When a patient arrives at a rural hospital in need of specialty care, local physicians in emergency departments, ICUs or other inpatient settings initiate the telehealth consultations which are then delivered via mobile carts, tablets or dedicated audiovisual equipment that is built right into the local hospital room. DH clinicians can communicate directly with the patient and the local provider, ensuring the patient receives the care they need in their local hospital.
Reach
Since its inception, Connected Care has participated in approximately:
- 38,000 TeleICU admissions.
- 26,000 TeleNeurology/Stroke consults.
- 3,800 TeleEmergency encounters.
- 4,500 emergency TelePsychiatry consults.
- 375 TeleICN (neonatologist) encounters.
- 6,000,000+ TelePharmacy orders.
Among the six 24/7 services listed above, Connected Care conducts approximately 50,000 video encounters and executes approximately 1 million TelePharmacy orders per year.
Connected Care also operates a central monitoring hub observing cardiac telemetry for more than 200 inpatient beds. The program also acts as a consultant for approximately 150,000 outpatient virtual visits per year within the DH system. Those scheduled outpatient virtual visits soared from 10 visits per day prior to the pandemic to over 2,000 visits per day during the peak period. DH now averages approximately 650 outpatient telehealth visits per day.
Outcomes
More important than the number of encounters is the impact; some examples are highlighted below.
- After an urgent/emergent TeleNeurology/Stroke consult, 93% of the patients complete their care at the local hospital and don’t require transfer.
- TeleEmergency avoided patient transfers in 13% of the cases.
- TelePsych provides services in parts of New England that lack 24/7 on-demand behavioral health clinicians in the emergency department and inpatient settings. 33% of pediatric patients are discharged to home after a consultation.
- The TeleICU team participates in approximately 4,000 video sessions per month, resulting in shorter hospital lengths of stay while often doubling the local ICU census.
- Two-thirds of deliveries involving TeleICN stayed local.
Patient Experience
Connected Care can improve the patient and family experience by keeping care closer to home, avoiding the time and cost of travel as well as lost wages from missing work, while also staying connected with local providers.
DH’s patients also are happy with telehealth care’s convenience and quality in the outpatient setting.
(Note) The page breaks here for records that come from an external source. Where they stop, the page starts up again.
(** * evgflip: flip detection over a window of three versions

    A shallow embedding of [src/evgflip/find_flips.py].  Python dictionaries
    are finite maps with string keys ([gmap string _]); only lookups and
    dictionary equality are observed by the properties below, and both are
    insensitive to insertion order.  A call that may raise is a function into
    [option], [None] standing for the exception leaving the function. *)

From Stdlib Require Import ZArith Ascii String.
From stdpp Require Import gmap strings list fin_maps option.

Local Open Scope Z_scope.

(** ** Data model *)

(** [evergreen.task.Task], restricted to what the analysis reads.  The class
    belongs to the API client; [is_success] records the answer of the
    [is_success()] call on the snapshot. *)
Module Task.
Record t := mk {
  display_name : string;
  activated : bool;
  status : string;
  is_success : bool;
}.
End Task.

(** [evergreen.build.Build]: [get_tasks] is the task list the API returns. *)
Module Build.
Record t := mk {
  display_name : string;
  build_variant : string;
  get_tasks : list Task.t;
}.
End Build.

(** [evergreen.version.Version]; [create_time] is a timestamp, as an integer. *)
Module Version.
Record t := mk {
  version_id : string;
  revision : string;
  create_time : Z;
  get_builds : list Build.t;
}.
End Version.

(** [FlipList = namedtuple("FlipList", ["revision", "flipped_tasks"])] *)
Module FlipList.
Record t := mk {
  revision : string;
  flipped_tasks : gmap string (list string);
}.
End FlipList.

(** [WorkItem = namedtuple("WorkItem", ["version", "version_prev", "version_next"])] *)
Module WorkItem.
Record t := mk {
  version : Version.t;
  version_prev : Version.t;
  version_next : Version.t;
}.
End WorkItem.

(** ** Python primitives used by the module *)

(** A dictionary comprehension [{k: v for ...}] over the produced pairs, in
    order: a later pair overwrites an earlier one with the same key. *)
Definition dict_comp {V : Type} (kvs : list (string * V)) : gmap string V :=
  foldl (λ d kv, <[kv.1 := kv.2]> d) ∅ kvs.
(** C6. When the paginated count of a table runs to its end,
    [scan_count] returns the sum of the counts of all its pages, a page
    without a count adding 0, and the table contributes the data point
    named "ItemCount" with the single dimension TableName = the trimmed
    table name, that sum as value and the unit "Count": the loop appends
    it to the list, it is in the list the loop ends with, right after
    the points of the tables before, and a run whose submissions are
    all accepted hands it to the metrics sink. *)
Theorem paginated_count_is_published
        {E C : Type} (event : E) (context : C)
        (pre : list str) (w0 : World)
        (table : str) (tables : list str) (metric_data : list MetricDatum)
        (w w1 : World) (pages : list Page) :
  let datum := {| MetricName := lit "ItemCount";
                  Dimensions := [{| Name := lit "TableName";
                                    DimValue := strip table |}];
                  Value := sum_of_page_counts pages;
                  Unit := lit "Count" |} in
  strip table <> [] ->
  paginate_scan clients (strip table) w = (pages, None, w1) ->
  result (scan_count clients (strip table) w)
  = inr (sum_of_page_counts pages) /\
  collect clients (table :: tables) metric_data w
  = after [DynamoDBPaginateScan (strip table) pages None;
           Log (TableScanCount (strip table) (sum_of_page_counts pages))]
      (collect clients tables (metric_data ++ [datum]) w1) /\
  result (collect clients (table :: tables) metric_data w)
  = inr (metric_data ++ datum :: collected clients tables w1) /\
  (world (collect clients pre [] w0) = w ->
   result (collect clients (pre ++ table :: tables) [] w0)
   = inr (collected clients pre w0 ++ datum :: collected clients tables w1)) /\
  (world (collect clients pre [] w0) = w ->
   TABLES environ = pre ++ table :: tables ->
   Forall accepted
          (submissions
             (trace (lambda_handler clients environ event context w0))) ->
   In datum
      (concat (batches_sent
                 (trace (lambda_handler clients environ event context w0))))).
Proof.
  intros datum Hne Hp.
  pose proof (scan_count_paginated clients _ _ _ _ Hp) as Hsc.
  assert (Hr : result (scan_count clients (strip table) w)
               = inr (sum_of_page_counts pages)) by now rewrite Hsc.
  assert (Hcol : collected clients (table :: tables) w
                 = datum :: collected clients tables w1).
  { rewrite (collected_counted clients _ _ _ _ Hne Hr). now rewrite Hsc. }
  assert (Hall : world (collect clients pre [] w0) = w ->
                 collected clients (pre ++ table :: tables) w0
                 = collected clients pre w0
                   ++ datum :: collected clients tables w1).
  { intros Hw. now rewrite collected_app, Hw, Hcol. }
  split; [exact Hr|]. split; [|split; [|split]].
  - rewrite (collect_counted clients table tables _ _ _ Hne Hr).
    rewrite Hsc. reflexivity.
  - now rewrite collect_collected, Hcol.
  - intros Hw. now rewrite collect_collected, (Hall Hw).
  - intros Hw Ht Hacc.
    rewrite (accepted_run_sends_collected event context w0 Hacc).
    rewrite Ht, (Hall Hw). apply in_or_app. right. now left.
Qed.

(** C7 (amended). When the paginated count and the single scan both fail
    for a table, [scan_count] raises the exception the single scan
    raised, which carries the cause of that failure.  [scan_count] puts
    no table name into it: whenever the single scan of another table
    fails with the same exception, the exception raised is the same, so
    it names the table only if the exception of the remote store does.
    The caller logs the exception next to the stripped table name and
    goes on.  (The exception is named here by the one the single scan
    raised; Python also records, as its context, the exception of the
    pagination during whose handling it was raised.) *)
Theorem both_queries_fail_raises_scan_error
        (table : str) (tables : list str) (metric_data : list MetricDatum)
        (w w1 w2 : World) (pages : list Page) (e1 e2 : Exception) :
  strip table <> [] ->
  paginate_scan clients (strip table) w = (pages, Some e1, w1) ->
  scan clients (strip table) w1 = (inl e2, w2) ->
  result (scan_count clients (strip table) w) = inl e2 /\
  (forall (other : str) (w' w1' w2' : World) (pages' : list Page)
          (e1' : Exception),
      paginate_scan clients other w' = (pages', Some e1', w1') ->
      scan clients other w1' = (inl e2, w2') ->
      result (scan_count clients other w')
      = result (scan_count clients (strip table) w)) /\
  collect clients (table :: tables) metric_data w
  = after [DynamoDBPaginateScan (strip table) pages (Some e1);
           DynamoDBScan (strip table) (inl e2);
           Log (ScanCountFailed (strip table) e2)]
      (collect clients tables metric_data w2).
Proof.
  intros Hne Hp Hs.
  pose proof (scan_count_raises clients _ _ _ _ _ _ _ Hp Hs) as Hsc.
  assert (Hr : result (scan_count clients (strip table) w) = inl e2)
    by now rewrite Hsc.
  split; [exact Hr|]. split.
  - intros other w' w1' w2' pages' e1' Hp' Hs'.
    rewrite Hr.
    now rewrite (scan_count_raises clients _ _ _ _ _ _ _ Hp' Hs').
  - rewrite (collect_failed clients table tables _ _ _ Hne Hr).
    rewrite Hsc. reflexivity.
Qed.

(** C8. Whatever the configuration, the world and the answers of the
    two services, the entry point raises nothing: it returns a dict
    whose only key is "status", with the value "ok", "error" or
    "no-tables". *)
Theorem lambda_handler_returns_a_status
        {E C : Type} (event : E) (context : C) (w : World) :
  exists s,
    result (lambda_handler clients environ event context w)
    = inr [(lit "status", s)] /\
    (s = lit "ok" \/ s = lit "error" \/ s = lit "no-tables").
Proof.
  destruct (environ_get environ "TABLES" (lit "")) as [|c raw] eqn:Eraw.
  - rewrite (lambda_handler_no_tables clients environ event context w Eraw).
    exists (lit "no-tables"). auto.
  - assert (Hne : environ_get environ "TABLES" (lit "") <> [])
      by (rewrite Eraw; discriminate).
    destruct (publish_returns clients environ
                (collected clients (TABLES environ) w)
                (world (collect clients (TABLES environ) [] w))) as [ok Hok].
    rewrite (lambda_handler_runs clients environ event context w ok Hne Hok).
    destruct ok; [exists (lit "ok") | exists (lit "error")]; auto.
Qed.

(** C9. When the table list passes the guard and no count succeeds
    (every entry is blank or its count fails), the metrics sink is not
    called and the run returns status "ok". *)
Theorem nothing_counted_returns_ok
        {E C : Type} (event : E) (context : C) (w : World) :
  environ_get environ "TABLES" (lit "") <> [] ->
  successful_table_count clients (TABLES environ) w = 0 ->
  submissions (trace (lambda_handler clients environ event context w)) = [] /\
  result (lambda_handler clients environ event context w)
  = inr [(lit "status", lit "ok")].
Proof.
  intros Hne Hz.
  assert (Hd : collected clients (TABLES environ) w = []).
  { apply length_zero_iff_nil. now rewrite collected_length. }
  rewrite (lambda_handler_runs clients environ event context w true Hne);
    rewrite Hd, publish_nil; [|reflexivity].
  cbn [trace result ret]. rewrite app_nil_r.
  split; [apply collect_submissions | reflexivity].
Qed.

(** C10. The event and the context do not matter: two invocations with
    the same configuration, from the same world, return the same result,
    make the same calls in the same order and leave the same world. *)
Theorem lambda_handler_ignores_event
        {E1 C1 E2 C2 : Type} (event1 : E1) (context1 : C1)
        (event2 : E2) (context2 : C2) (w : World) :
  lambda_handler clients environ event1 context1 w
  = lambda_handler clients environ event2 context2 w.
Proof. reflexivity. Qed.

End Properties.

(** ** Runs against scripted services *)

Module Runs.

Import Mock.

(** Two tables: one call to the metrics sink, two points, "ok". *)
Example users_and_orders :
  let o := lambda_handler (clients users_orders scan_fails put_ok)
                          (environ "Users, Orders") tt tt 0 in
  submissions (trace o)
  = [(lit "examapp/DynamoDB", [point "Users" 1532; point "Orders" 47], None)]
  /\ result o = inr [(lit "status", lit "ok")].
Proof. vm_compute. split; reflexivity. Qed.

(** Twenty-one tables: a batch of 20, then a batch of 1, "ok". *)
Example twenty_one_tables :
  let o := lambda_handler all_well
                          (environ twenty_one) tt tt 0 in
  map (@length _) (batches_sent (trace o)) = [20; 1]
  /\ Forall accepted (submissions (trace o))
  /\ result o = inr [(lit "status", lit "ok")].
Proof. vm_compute. repeat split; repeat constructor. Qed.

(** An empty table list: "no-tables", no call. *)
Example empty_table_list :
  let o := lambda_handler all_well
                          (environ "") tt tt 0 in
  store_calls (trace o) = [] /\ submissions (trace o) = []
  /\ result o = inr [(lit "status", lit "no-tables")].
Proof. vm_compute. repeat split. Qed.

End Runs.

(** C1, as stated, fails: the table list " , " is made of whitespace and
    a comma only, yet the run returns status "ok", not "no-tables". *)
Lemma whitespace_table_list_returns_ok :
  blank_only (environ_get (Mock.environ " , ") "TABLES" (lit "")) /\
  result (lambda_handler Mock.store_down (Mock.environ " , ") tt tt 0)
  = inr [(lit "status", lit "ok")] /\
  result (lambda_handler Mock.store_down (Mock.environ " , ") tt tt 0)
  <> inr [(lit "status", lit "no-tables")].
Proof.
  split; [|split].
  - vm_compute.
    repeat (constructor; [first [left; reflexivity | right; reflexivity]|]).
    constructor.
  - reflexivity.
  - vm_compute. discriminate.
Qed.

Lemma blank_table_list_makes_no_calls_witness :
  blank_only (environ_get (Mock.environ " , ") "TABLES" (lit "")) /\
  store_calls
    (trace (lambda_handler Mock.store_down (Mock.environ " , ") tt tt 0)) = [] /\
  submissions
    (trace (lambda_handler Mock.store_down (Mock.environ " , ") tt tt 0)) = [].
Proof.
  assert (Hb : blank_only (environ_get (Mock.environ " , ") "TABLES" (lit ""))).
  { vm_compute.
    repeat (constructor; [first [left; reflexivity | right; reflexivity]|]).
    constructor. }
  split; [exact Hb|].
  split.
  - exact (proj1 (blank_table_list_makes_no_calls
                    Mock.store_down (Mock.environ " , ") tt tt 0 Hb)).
  - exact (proj1 (proj2 (blank_table_list_makes_no_calls
                           Mock.store_down (Mock.environ " , ") tt tt 0 Hb))).
Defined.
(** * drm_gralloc: buffer-object lifecycle, handle validation and the
      lock/unlock coordinator of [gralloc_drm.c]

    The C code works on three kinds of heap objects that point to one
    another: buffer handles ([struct gralloc_drm_handle_t]), buffer objects
    ([struct gralloc_drm_bo_t]) and device contexts ([struct gralloc_drm_t]).
    The embedding keeps the pointers: a pointer is an address in [Z] with
    [NULL = 0], each kind of object lives in its own finite map from
    addresses to records, and every C function becomes a computation in a
    state-and-fault monad over that store.  Dereferencing [NULL] or an
    address that is not (or no longer) allocated is a fault, so that a read
    of a destroyed object is visible in the model.

    The allocation backend ([drm->drv->alloc/free/map/unmap]) is external:
    its answers are given by an oracle that sees the history of backend
    calls, and every call is appended to a trace. *)

From Stdlib Require Import ZArith List Bool Lia.
From stdpp Require Import base option list gmap strings.

Local Open Scope Z_scope.

(** ** Machine integers *)

(** [int] and [unsigned int] are 32 bits wide; arithmetic that can leave the
    range is wrapped explicitly. *)
Definition wrap_int (z : Z) : Z := (z + 2 ^ 31) mod 2 ^ 32 - 2 ^ 31.
Definition wrap_uint (z : Z) : Z := z mod 2 ^ 32.

Definition NULL : Z := 0.
Definition EINVAL : Z := 22.

(** Usage bits of Android's [hardware/gralloc.h], the platform header the
    file compiles against (it is not part of the repository). *)
Definition GRALLOC_USAGE_SW_READ_OFTEN : Z := 0x3.
Definition GRALLOC_USAGE_SW_READ_MASK : Z := 0xF.
Definition GRALLOC_USAGE_SW_WRITE_MASK : Z := 0xF0.
Definition GRALLOC_USAGE_HW_TEXTURE : Z := 0x100.
Definition GRALLOC_USAGE_HW_FB : Z := 0x1000.
Definition GRALLOC_USAGE_HW_VIDEO_ENCODER : Z := 0x10000.

(** ** Data model *)

(** [struct gralloc_drm_handle_t], with the fields the file uses (the
    declaration is in [gralloc_drm_handle.h], which is not among the
    sources); [base_*] are the fields of the embedded [native_handle_t
    base]. *)
Record gralloc_drm_handle_t := mk_handle {
  base_version : Z;
  base_numFds : Z;
  base_numInts : Z;
  prime_fd : Z;
  magic : Z;
  width : Z;
  height : Z;
  format : Z;
  usage : Z;
  plane_mask : Z;
  name : Z;
  stride : Z;
  data_owner : Z;
  data : Z
}.

(** [struct gralloc_drm_bo_t], with the fields the file uses (the
    declaration is in [gralloc_drm_priv.h], which is not among the sources);
    [refcount] is taken as an [unsigned int], the other scalars as [int]. *)
Record gralloc_drm_bo_t := mk_bo {
  drm : Z;
  handle : Z;
  imported : Z;
  fb_handle : Z;
  fb_id : Z;
  lock_count : Z;
  locked_for : Z;
  refcount : Z
}.

(** [struct gralloc_drm_t], as far as this file uses it. *)
Record gralloc_drm_t := mk_drm {
  fd : Z;
  drv : Z;
  first_post : Z
}.

(** Calls that leave the core. *)
Inductive event :=
| EvAlloc (drv handle bo : Z)
| EvFree (drv bo : Z)
| EvMap (drv bo x y w h write : Z)
| EvUnmap (drv bo : Z)
| EvRmFB (bo fb : Z)
| EvResolveFormat (drv bo : Z).

(** What a successful backend [alloc] produces: the backend's part of the
    new object and the identifiers it stores into the handle. *)
Record alloc_out := mk_alloc_out {
  out_bo : gralloc_drm_bo_t;
  out_name : Z;
  out_stride : Z;
  out_prime_fd : Z
}.

(** Everything the file takes from outside: the process id, the constants
    of [gralloc_drm_handle.h], [planes_for_format], the C allocator and the
    backend of a device context. *)
Record platform := mk_platform {
  getpid : Z;
  sizeof_native_handle : Z;
  GRALLOC_DRM_HANDLE_MAGIC : Z;
  GRALLOC_DRM_HANDLE_NUM_INTS : Z;
  GRALLOC_DRM_HANDLE_NUM_FDS : Z;
  planes_for_format : Z -> Z -> Z;
  calloc_ok : positive -> bool;
  drv_alloc : list event -> Z -> gralloc_drm_handle_t -> option alloc_out;
  drv_map : list event -> Z -> Z -> Z -> Z -> Z -> Z -> Z -> Z * Z;
  drv_resolve_format : Z -> bool
}.

(** The store.  [gralloc_drm_pid] is the file's static variable, [brk] the
    next address the allocator hands out. *)
Record state := mk_state {
  gralloc_drm_pid : Z;
  handles : gmap Z gralloc_drm_handle_t;
  bos : gmap Z gralloc_drm_bo_t;
  drms : gmap Z gralloc_drm_t;
  brk : positive;
  trace : list event
}.

(** Field assignments. *)
Definition set_plane_mask (v : Z) (h : gralloc_drm_handle_t) :=
  mk_handle (base_version h) (base_numFds h) (base_numInts h) (prime_fd h)
    (magic h) (width h) (height h) (format h) (usage h) v (name h)
    (stride h) (data_owner h) (data h).
Definition set_backend_ids (n st pf : Z) (h : gralloc_drm_handle_t) :=
  mk_handle (base_version h) (base_numFds h) (base_numInts h) pf
    (magic h) (width h) (height h) (format h) (usage h) (plane_mask h) n
    st (data_owner h) (data h).
Definition set_data_owner (v : Z) (h : gralloc_drm_handle_t) :=
  mk_handle (base_version h) (base_numFds h) (base_numInts h) (prime_fd h)
    (magic h) (width h) (height h) (format h) (usage h) (plane_mask h)
    (name h) (stride h) v (data h).
Definition set_data (v : Z) (h : gralloc_drm_handle_t) :=
  mk_handle (base_version h) (base_numFds h) (base_numInts h) (prime_fd h)
    (magic h) (width h) (height h) (format h) (usage h) (plane_mask h)
    (name h) (stride h) (data_owner h) v.

Definition set_drm (v : Z) (b : gralloc_drm_bo_t) :=
  mk_bo v (handle b) (imported b) (fb_handle b) (fb_id b) (lock_count b)
    (locked_for b) (refcount b).
Definition set_handle (v : Z) (b : gralloc_drm_bo_t) :=
  mk_bo (drm b) v (imported b) (fb_handle b) (fb_id b) (lock_count b)
    (locked_for b) (refcount b).
Definition set_imported (v : Z) (b : gralloc_drm_bo_t) :=
  mk_bo (drm b) (handle b) v (fb_handle b) (fb_id b) (lock_count b)
    (locked_for b) (refcount b).
Definition set_fb_id (v : Z) (b : gralloc_drm_bo_t) :=
  mk_bo (drm b) (handle b) (imported b) (fb_handle b) v (lock_count b)
    (locked_for b) (refcount b).
Definition set_lock_count (v : Z) (b : gralloc_drm_bo_t) :=
  mk_bo (drm b) (handle b) (imported b) (fb_handle b) (fb_id b) v
    (locked_for b) (refcount b).
Definition set_locked_for (v : Z) (b : gralloc_drm_bo_t) :=
  mk_bo (drm b) (handle b) (imported b) (fb_handle b) (fb_id b)
    (lock_count b) v (refcount b).
Definition set_refcount (v : Z) (b : gralloc_drm_bo_t) :=
  mk_bo (drm b) (handle b) (imported b) (fb_handle b) (fb_id b)
    (lock_count b) (locked_for b) v.

Definition with_pid (v : Z) (s : state) :=
  mk_state v (handles s) (bos s) (drms s) (brk s) (trace s).
Definition with_handles (m : gmap Z gralloc_drm_handle_t) (s : state) :=
  mk_state (gralloc_drm_pid s) m (bos s) (drms s) (brk s) (trace s).
Definition with_bos (m : gmap Z gralloc_drm_bo_t) (s : state) :=
  mk_state (gralloc_drm_pid s) (handles s) m (drms s) (brk s) (trace s).
Definition with_brk (v : positive) (s : state) :=
  mk_state (gralloc_drm_pid s) (handles s) (bos s) (drms s) v (trace s).
Definition with_trace (t : list event) (s : state) :=
  mk_state (gralloc_drm_pid s) (handles s) (bos s) (drms s) (brk s) t.

(** ** The monad: state plus memory faults *)

Inductive fault := NullDeref | InvalidDeref.

Inductive outcome (A : Type) :=
| Ok (a : A) (s : state)
| Fault (f : fault).
Arguments Ok {A} a s.
Arguments Fault {A} f.

Definition M (A : Type) := state -> outcome A.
Of patients surveyed regarding Connected Care’s Virtual Urgent Care service, 91% agreed that the care they received via telemedicine was as good as a regular in-person visit, and 97% reported being satisfied with the telemedicine care they received. One patient noted, “I live in a rural area. This service literally saved me spending my entire day dealing with this. Best thing ever.”
Lessons Learned
Connected Care is very conscious of the fact that clinicians at smaller rural hospitals are the true experts in providing care in their hospital and for their community. Dr. Curtis noted that fully appreciating the unique challenges of delivering care at a critical access hospital — which is often more difficult than at a larger referral center — goes a long way toward building relationships with hospitals and opening the door to information sharing and problem resolution. “We love figuring out how to solve clinical and operational problems together and often learn more from them than they do from us,” he said.
Looking Ahead
Connected Care leaders envision a sustainable telehealth infrastructure that addresses some of the core challenges of rural health care, including access to care, workforce shortages, quality, cost and transportation — while prioritizing care delivery close to home whenever possible. This vision extends beyond Northern New England, aiming to serve as a model for rural communities nationwide.
“It’s about the care, not the technology,” said Dr. Curtis. “Telehealth is a virtual extension of your team that can be embedded in the care experience.”